[SUPPLIED RECORDS Boundary: Start]

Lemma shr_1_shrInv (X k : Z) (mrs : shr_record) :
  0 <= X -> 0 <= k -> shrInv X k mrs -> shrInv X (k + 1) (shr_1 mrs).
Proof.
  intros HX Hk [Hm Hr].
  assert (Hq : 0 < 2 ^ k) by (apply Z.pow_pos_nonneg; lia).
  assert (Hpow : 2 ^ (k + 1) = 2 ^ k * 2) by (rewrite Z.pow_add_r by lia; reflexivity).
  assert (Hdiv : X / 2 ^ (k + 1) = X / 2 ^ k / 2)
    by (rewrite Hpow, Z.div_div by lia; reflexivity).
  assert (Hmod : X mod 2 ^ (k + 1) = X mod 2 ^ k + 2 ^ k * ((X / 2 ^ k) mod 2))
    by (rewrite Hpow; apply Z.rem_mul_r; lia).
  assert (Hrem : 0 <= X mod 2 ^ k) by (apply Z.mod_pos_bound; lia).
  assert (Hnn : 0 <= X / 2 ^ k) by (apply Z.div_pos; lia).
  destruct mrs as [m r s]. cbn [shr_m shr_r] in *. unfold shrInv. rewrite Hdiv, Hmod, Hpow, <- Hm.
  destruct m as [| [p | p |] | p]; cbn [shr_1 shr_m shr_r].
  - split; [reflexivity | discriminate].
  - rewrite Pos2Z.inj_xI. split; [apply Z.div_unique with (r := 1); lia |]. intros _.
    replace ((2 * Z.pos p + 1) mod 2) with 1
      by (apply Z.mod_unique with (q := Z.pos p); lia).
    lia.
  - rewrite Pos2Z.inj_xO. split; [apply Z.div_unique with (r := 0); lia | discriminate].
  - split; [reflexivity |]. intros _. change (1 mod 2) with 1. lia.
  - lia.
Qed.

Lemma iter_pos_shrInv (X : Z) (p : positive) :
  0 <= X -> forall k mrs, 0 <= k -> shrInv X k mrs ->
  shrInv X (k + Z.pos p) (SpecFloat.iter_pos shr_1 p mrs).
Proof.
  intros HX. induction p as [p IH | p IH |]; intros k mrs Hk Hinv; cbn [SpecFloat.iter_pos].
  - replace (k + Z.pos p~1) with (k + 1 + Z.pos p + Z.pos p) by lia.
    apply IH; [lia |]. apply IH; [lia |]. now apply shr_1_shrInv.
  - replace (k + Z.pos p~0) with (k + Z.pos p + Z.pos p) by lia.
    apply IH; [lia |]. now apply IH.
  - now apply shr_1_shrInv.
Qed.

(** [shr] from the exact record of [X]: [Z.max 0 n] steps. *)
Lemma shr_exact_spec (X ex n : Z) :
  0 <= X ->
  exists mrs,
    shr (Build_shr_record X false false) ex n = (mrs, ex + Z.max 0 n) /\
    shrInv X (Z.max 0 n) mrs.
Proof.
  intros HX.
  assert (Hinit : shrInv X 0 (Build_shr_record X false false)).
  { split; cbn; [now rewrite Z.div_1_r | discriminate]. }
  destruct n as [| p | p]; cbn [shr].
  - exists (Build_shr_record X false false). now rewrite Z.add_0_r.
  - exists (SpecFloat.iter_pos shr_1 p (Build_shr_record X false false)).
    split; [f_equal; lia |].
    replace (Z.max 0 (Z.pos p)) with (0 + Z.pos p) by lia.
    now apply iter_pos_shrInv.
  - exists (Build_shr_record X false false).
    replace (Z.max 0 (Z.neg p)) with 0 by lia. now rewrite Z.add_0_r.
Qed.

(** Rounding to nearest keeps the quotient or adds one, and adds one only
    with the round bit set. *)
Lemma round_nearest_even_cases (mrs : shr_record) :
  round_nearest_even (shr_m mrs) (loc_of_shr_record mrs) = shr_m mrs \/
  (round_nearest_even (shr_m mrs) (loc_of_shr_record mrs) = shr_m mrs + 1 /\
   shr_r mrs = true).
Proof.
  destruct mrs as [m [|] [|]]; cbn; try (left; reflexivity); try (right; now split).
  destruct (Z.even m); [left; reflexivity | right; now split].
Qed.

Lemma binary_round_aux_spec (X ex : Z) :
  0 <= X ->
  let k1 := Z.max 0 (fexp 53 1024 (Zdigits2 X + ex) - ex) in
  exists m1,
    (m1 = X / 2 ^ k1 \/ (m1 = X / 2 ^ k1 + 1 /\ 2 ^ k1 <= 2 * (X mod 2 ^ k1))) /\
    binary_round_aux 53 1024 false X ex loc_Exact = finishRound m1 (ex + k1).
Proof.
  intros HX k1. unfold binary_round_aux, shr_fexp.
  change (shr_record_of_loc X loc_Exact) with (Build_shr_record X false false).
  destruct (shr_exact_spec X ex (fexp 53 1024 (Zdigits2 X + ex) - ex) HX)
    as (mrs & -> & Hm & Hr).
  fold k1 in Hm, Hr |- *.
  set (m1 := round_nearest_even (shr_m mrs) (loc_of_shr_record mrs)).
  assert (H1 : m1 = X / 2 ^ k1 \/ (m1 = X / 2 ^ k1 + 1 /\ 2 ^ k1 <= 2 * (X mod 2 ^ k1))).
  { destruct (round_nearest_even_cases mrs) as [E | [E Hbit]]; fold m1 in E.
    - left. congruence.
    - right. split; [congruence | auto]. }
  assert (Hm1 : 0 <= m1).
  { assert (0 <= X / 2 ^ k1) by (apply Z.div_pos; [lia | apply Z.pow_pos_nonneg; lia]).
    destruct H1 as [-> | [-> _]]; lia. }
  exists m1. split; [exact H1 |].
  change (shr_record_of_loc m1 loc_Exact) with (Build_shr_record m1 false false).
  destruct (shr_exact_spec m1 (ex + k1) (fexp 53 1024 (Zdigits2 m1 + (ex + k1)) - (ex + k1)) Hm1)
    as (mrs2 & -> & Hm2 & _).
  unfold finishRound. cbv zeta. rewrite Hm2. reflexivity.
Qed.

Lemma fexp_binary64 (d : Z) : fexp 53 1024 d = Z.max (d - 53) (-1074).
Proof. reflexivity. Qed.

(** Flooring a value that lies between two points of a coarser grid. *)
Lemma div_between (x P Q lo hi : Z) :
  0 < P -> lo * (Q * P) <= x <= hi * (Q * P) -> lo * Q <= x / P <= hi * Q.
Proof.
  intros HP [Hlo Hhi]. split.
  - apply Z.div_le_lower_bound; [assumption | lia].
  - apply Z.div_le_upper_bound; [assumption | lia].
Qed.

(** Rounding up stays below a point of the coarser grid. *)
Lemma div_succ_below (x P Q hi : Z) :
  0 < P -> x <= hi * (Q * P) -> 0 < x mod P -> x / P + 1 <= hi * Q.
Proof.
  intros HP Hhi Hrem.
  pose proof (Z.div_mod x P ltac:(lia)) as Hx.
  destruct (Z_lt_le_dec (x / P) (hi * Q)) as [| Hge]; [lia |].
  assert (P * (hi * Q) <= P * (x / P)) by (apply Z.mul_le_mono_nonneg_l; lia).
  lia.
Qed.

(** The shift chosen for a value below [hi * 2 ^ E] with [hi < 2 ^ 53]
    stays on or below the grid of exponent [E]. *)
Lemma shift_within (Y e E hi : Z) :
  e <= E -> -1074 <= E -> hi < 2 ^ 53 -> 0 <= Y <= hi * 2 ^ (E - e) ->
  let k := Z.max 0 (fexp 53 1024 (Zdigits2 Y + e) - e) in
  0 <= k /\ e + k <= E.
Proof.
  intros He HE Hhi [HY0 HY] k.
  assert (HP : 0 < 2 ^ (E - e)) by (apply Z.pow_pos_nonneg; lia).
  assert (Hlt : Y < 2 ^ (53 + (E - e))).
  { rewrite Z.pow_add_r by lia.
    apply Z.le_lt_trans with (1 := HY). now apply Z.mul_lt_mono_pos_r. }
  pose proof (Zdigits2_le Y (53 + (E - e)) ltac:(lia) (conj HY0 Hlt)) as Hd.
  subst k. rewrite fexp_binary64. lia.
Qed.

[SUPPLIED RECORDS Boundary: End]
[SUPPLIED RECORDS Boundary: Start]

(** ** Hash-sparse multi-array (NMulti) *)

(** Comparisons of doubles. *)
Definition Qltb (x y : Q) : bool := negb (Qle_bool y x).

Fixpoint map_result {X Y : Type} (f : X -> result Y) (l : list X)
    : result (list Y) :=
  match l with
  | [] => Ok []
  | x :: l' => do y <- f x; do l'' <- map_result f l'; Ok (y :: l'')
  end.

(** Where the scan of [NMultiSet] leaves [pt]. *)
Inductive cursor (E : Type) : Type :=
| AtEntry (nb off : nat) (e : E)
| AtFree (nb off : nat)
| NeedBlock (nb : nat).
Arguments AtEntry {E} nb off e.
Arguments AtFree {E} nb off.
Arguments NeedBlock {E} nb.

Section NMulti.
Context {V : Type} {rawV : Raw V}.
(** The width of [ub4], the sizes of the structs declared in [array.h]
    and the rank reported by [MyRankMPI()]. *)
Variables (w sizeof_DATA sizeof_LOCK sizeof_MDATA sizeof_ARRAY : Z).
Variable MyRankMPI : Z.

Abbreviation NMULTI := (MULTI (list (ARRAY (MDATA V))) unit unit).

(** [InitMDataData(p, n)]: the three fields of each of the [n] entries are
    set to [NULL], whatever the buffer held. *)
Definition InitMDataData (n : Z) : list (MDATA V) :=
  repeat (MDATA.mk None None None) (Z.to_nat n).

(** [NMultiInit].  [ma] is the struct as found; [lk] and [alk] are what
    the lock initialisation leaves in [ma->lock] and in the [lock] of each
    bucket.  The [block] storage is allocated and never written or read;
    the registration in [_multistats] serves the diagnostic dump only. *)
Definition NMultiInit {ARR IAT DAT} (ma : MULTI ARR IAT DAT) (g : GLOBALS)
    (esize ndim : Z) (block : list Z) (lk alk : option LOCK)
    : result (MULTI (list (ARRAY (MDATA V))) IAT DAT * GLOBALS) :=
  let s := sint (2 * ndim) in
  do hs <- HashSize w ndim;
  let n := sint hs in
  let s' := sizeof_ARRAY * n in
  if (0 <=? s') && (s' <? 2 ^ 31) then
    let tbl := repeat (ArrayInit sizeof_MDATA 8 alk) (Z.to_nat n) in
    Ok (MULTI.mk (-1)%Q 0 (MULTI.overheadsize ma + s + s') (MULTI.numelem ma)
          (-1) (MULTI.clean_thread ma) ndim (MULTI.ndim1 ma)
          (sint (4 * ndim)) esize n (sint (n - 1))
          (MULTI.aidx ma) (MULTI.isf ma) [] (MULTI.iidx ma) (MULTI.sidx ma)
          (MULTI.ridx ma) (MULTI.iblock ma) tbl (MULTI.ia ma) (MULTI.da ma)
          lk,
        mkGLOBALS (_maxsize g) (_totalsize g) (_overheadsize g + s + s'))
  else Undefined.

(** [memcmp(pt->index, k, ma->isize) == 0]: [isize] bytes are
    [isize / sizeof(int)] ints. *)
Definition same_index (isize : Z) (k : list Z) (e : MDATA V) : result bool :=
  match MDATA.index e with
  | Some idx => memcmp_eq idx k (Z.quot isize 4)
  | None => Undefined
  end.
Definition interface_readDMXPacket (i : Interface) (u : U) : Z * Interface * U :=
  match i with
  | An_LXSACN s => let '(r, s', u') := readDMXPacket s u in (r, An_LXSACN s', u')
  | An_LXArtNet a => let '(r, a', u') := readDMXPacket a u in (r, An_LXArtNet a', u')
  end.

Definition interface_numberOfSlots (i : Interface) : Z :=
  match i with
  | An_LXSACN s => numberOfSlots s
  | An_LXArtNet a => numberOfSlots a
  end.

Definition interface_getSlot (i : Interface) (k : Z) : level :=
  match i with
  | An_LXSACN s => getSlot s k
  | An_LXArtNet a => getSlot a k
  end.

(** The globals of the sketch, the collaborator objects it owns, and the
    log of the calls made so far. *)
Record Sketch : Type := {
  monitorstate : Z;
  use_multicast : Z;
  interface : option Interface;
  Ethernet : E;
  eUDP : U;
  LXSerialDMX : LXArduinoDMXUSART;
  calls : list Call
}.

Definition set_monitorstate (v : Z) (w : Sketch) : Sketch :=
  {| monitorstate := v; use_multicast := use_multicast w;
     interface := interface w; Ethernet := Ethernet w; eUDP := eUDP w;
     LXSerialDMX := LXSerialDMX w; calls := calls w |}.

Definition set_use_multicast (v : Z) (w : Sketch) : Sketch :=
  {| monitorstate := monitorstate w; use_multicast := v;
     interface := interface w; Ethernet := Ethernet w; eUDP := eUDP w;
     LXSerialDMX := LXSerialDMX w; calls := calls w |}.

[SUPPLIED RECORDS Boundary: End]

--- WORK TO BE COMPLETED ---
Of the lines above, output exactly those from the line bearing "Lemma shr_1_shrInv (X" through the line bearing "assert (Hmod : X", inclusive.

--- WRITTEN SOLUTION ---
Lemma shr_1_shrInv (X k : Z) (mrs : shr_record) :
  0 <= X -> 0 <= k -> shrInv X k mrs -> shrInv X (k + 1) (shr_1 mrs).
Proof.
  intros HX Hk [Hm Hr].
  assert (Hq : 0 < 2 ^ k) by (apply Z.pow_pos_nonneg; lia).
  assert (Hpow : 2 ^ (k + 1) = 2 ^ k * 2) by (rewrite Z.pow_add_r by lia; reflexivity).
  assert (Hdiv : X / 2 ^ (k + 1) = X / 2 ^ k / 2)
    by (rewrite Hpow, Z.div_div by lia; reflexivity).
  assert (Hmod : X mod 2 ^ (k + 1) = X mod 2 ^ k + 2 ^ k * ((X / 2 ^ k) mod 2))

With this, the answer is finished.